Football is one of the most popular and profitable sports on the planet. With the previous English premier league TV rights deal generating £8 billion for its teams over a 3-year period, attention and investment in the game has never been higher. Nor has the gender pay gap. Despite its incredible financial rewards, football remains a sport trapped in an old, outdated age, where the talented young boys and girls who pursue the sport in all its glory are destined to follow two very different paths: one of immense reward and recognition, another of struggle and survival.
In 2016, SSE (Scottish Energy Company) became the major sponsor of women’s football in Scotland, providing vital investment across women’s football and marking the energy company as an official partner of the Scotland Women’s National Team and title sponsor of the SSE Scottish Women’s Cup. With Thursday 8th being International Women’s Day, we couldn’t think of a more important company to spotlight.
More than an opportunity to maximise exposure as another progressive brand pushing another progressive cause, SSE’s commitment and vision for women’s football runs far deeper, with the real impact being felt across England. With the aim to remove barriers and call out to girls across the nation to join the other 2.9 million young girls playing football across England, SSE are fully investing themselves in shaking up this traditionally male-dominated sport.
Working with 200 clubs across England, they have already provided funds to set up coaching sessions and teams for girls aged 5 to 14. But creating real change in a society that lives and breathed football, yet are rarely exposed to anything outside of the men’s games, means delving deeper into the problem. Men have a fundamental role to play in encouraging girls to pursue the beautiful game, and SSE are already championing this role through their Dads and daughters campaign.
With 83% of boys aged 10-16 playing football, yet only 36% of girls being involved, SSE understood the importance of dads being a major motivating force for their daughters. While only 20% of dads actively encourage their girls to take an interest in football, the campaign aims to shift attitudes and celebrate the important role every father plays in encouraging their daughter to take up football and sports in general.
This year, the men’s premier league will distribute around £2.5 billion alone in prize money amongst the 20 currently competing teams. As it stands, even the bottom placed team will walk away with around £100 million, yet in the female-equivalent Super League, prize money isn’t even offered to the league winners.
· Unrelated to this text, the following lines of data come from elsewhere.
(** One transition: the frames it queues are the bytes it advances over. *)
Lemma send_step_spec m i sid data s m' s' p :
  send_wf data s -> send_data_step m i sid data s = (m', s', p) ->
  send_wf data s' /\
  (exists fs, queue (writer_ch m') = queue (writer_ch m) ++ fs /\ Forall (sends_data sid) fs /\
     concat (map out_payload fs) = zdrop (sent_upto s) (ztake (sent_upto s') data)) /\
  sent_upto s <= sent_upto s' <= zlen data /\
  match p with
  | Ready None => 0 <= send_measure data s' < send_measure data s
  | Ready (Some (Ok _)) => sent_upto s' = zlen data
  | _ => True
  end.
Proof.
  intros [Hok Hx]. assert (Hnil : forall k, zdrop k (ztake k data) = []).
  { intros k. unfold ztake, zdrop. apply drop_ge. rewrite length_take. lia. }
  pose proof (zlen_nonneg data) as Hlen.
  assert (Hidle : forall a, exists fs, queue (writer_ch m) = queue (writer_ch m) ++ fs /\ Forall (sends_data sid) fs /\
     concat (map out_payload fs) = zdrop a (ztake a data)).
  { intros a. exists []. rewrite app_nil_r, Hnil. done. }
  destruct s as [| | off | off n]; cbn [send_data_step sent_upto].
  - destruct (alive m); cbn [negb].
    + case_cmp; intros [= <- <- <-]; cbn [sent_upto send_measure]; (split; [split; simpl; try done |]).
      * by apply zlen_0_nil.
      * split_and!; try done; lia.
      * split_and!; try done; lia.
    + intros [= <- <- <-]. split_and!; try done; simpl; lia.
  - subst data. unfold writer_send. destruct (try_send _ _) as [c | |] eqn:E; intros [= <- <- <-];
      (split_and!; try done); cbn [sent_upto].
    apply try_send_sent in E as (-> & _). eexists [_]. split_and!; [done | | done]. apply Forall_singleton. done.
  - simpl in Hok. case_cmp; [| intros [= <- <- <-]; split_and!; try done; simpl; lia].
    destruct (acquire_cell m i _) as [m1 [[k | e] |]] eqn:Ea;
      (apply acquire_grant in Ea as (Ew & _ & _ & Hk); [| unfold SEND_CHUNK_MAX, MAX_PAYLOAD_LEN, U16_MAX; lia]);
      intros [= <- <- <-]; rewrite Ew; cbn [sent_upto send_measure]; (split_and!; try done; simpl; try lia).
    split; simpl; lia.
  - destruct Hok as (Ho & Hn & Hle). simpl in Hx. unfold writer_send.
    destruct (try_send _ _) as [c | |] eqn:E; intros [= <- <- <-]; cbn [sent_upto send_measure];
      try (split_and!; try done; simpl; lia).
    apply try_send_sent in E as (-> & _). split; [split; [simpl; lia | done] |]. split; [| split; lia].
    eexists [_]. split; [done |]. split.
    + apply Forall_singleton. split_and!; try done. cbn [data_frame out_payload].
      rewrite zlen_take; [done |]. rewrite zlen_drop; lia.
    + cbn [map concat data_frame out_payload]. rewrite app_nil_r. apply ztake_zdrop_range; lia.
Qed.

Lemma send_data_spec fuel m i sid data s m' s' p :
  send_wf data s -> send_data fuel m i sid data s = (m', s', p) ->
  send_wf data s' /\
  (exists fs, queue (writer_ch m') = queue (writer_ch m) ++ fs /\ Forall (sends_data sid) fs /\
     concat (map out_payload fs) = zdrop (sent_upto s) (ztake (sent_upto s') data)) /\
  sent_upto s <= sent_upto s' <= zlen data /\
  match p with
  | Ready (Ok _) => sent_upto s' = zlen data
  | Ready (Err _) => True
  | PollPending => send_measure data s < Z.of_nat fuel ->
      exists m1 s1, send_data_step m1 i sid data s1 = (m', s', PollPending)
  end.
Proof.
  revert m s. induction fuel as [| fuel IH]; intros m s Hw; cbn [send_data].
  - intros [= <- <- <-]. split; [done |]. split; [| split].
    + exists []. rewrite app_nil_r. split_and!; try done. unfold ztake, zdrop. symmetry. apply drop_ge. rewrite length_take. lia.
    + destruct Hw as [Hok _]. pose proof (zlen_nonneg data). destruct s; simpl in *; lia.
    + intros Hm. exfalso. destruct Hw as [Hok _]. pose proof (zlen_nonneg data). destruct s; simpl in *; lia.
  - destruct (send_data_step m i sid data s) as [[m1 s1] q] eqn:E.
    pose proof (send_step_spec m i sid data s m1 s1 q Hw E) as (Hw1 & (fs & Hq & Hfs & Hc) & Hr & Hp).
    destruct q as [[r |] |].
    + intros [= <- <- <-]. split; [done |]. split; [by exists fs |]. split; [done |]. by destruct r.
    + intros E2. destruct (IH m1 s1 Hw1 E2) as (Hw2 & (fs2 & Hq2 & Hfs2 & Hc2) & Hr2 & Hp2).
      split; [done |]. split; [| split; [lia |]].
      * exists (fs ++ fs2). rewrite Hq2, Hq, <- app_assoc. split_and!; [done | by apply Forall_app |].
        rewrite map_app, concat_app, Hc, Hc2. symmetry. apply zdrop_split_take; [| lia | lia].
        destruct Hw as [Hok _]. destruct s; simpl in *; lia.
      * destruct p as [[r | e] |]; [done | done |]. intros Hm. apply Hp2. lia.
    + intros [= <- <- <-]. split; [done |]. split; [by exists fs |]. split; [done |]. intros _. eauto.
Qed.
The top-tier of female players in England earn under £18,000 a year, and more than half considering ending their careers for financial reasons. When the average male player receives £200,000 a month, there is major work yet to be done.
83% of sports now give women and men equal prize money. The gap is narrowing across sports worldwide, yet in football it seemingly continues to grow. If we cannot even support and reward those few women who manage to make it to the most elite levels of the game, how can we expect to inspire the next generation of talented female footballers to come?
By becoming an official partner and sponsor in Scotland, SSE have brought a cash prize to the Scottish Women’s Cup for the first time since its inception in 1971. There are still strides and leaps to be made, but through SSE’s support, women’s football in the UK is one step closer to a future where a footballer’s opportunities are shaped by their talent, not their gender.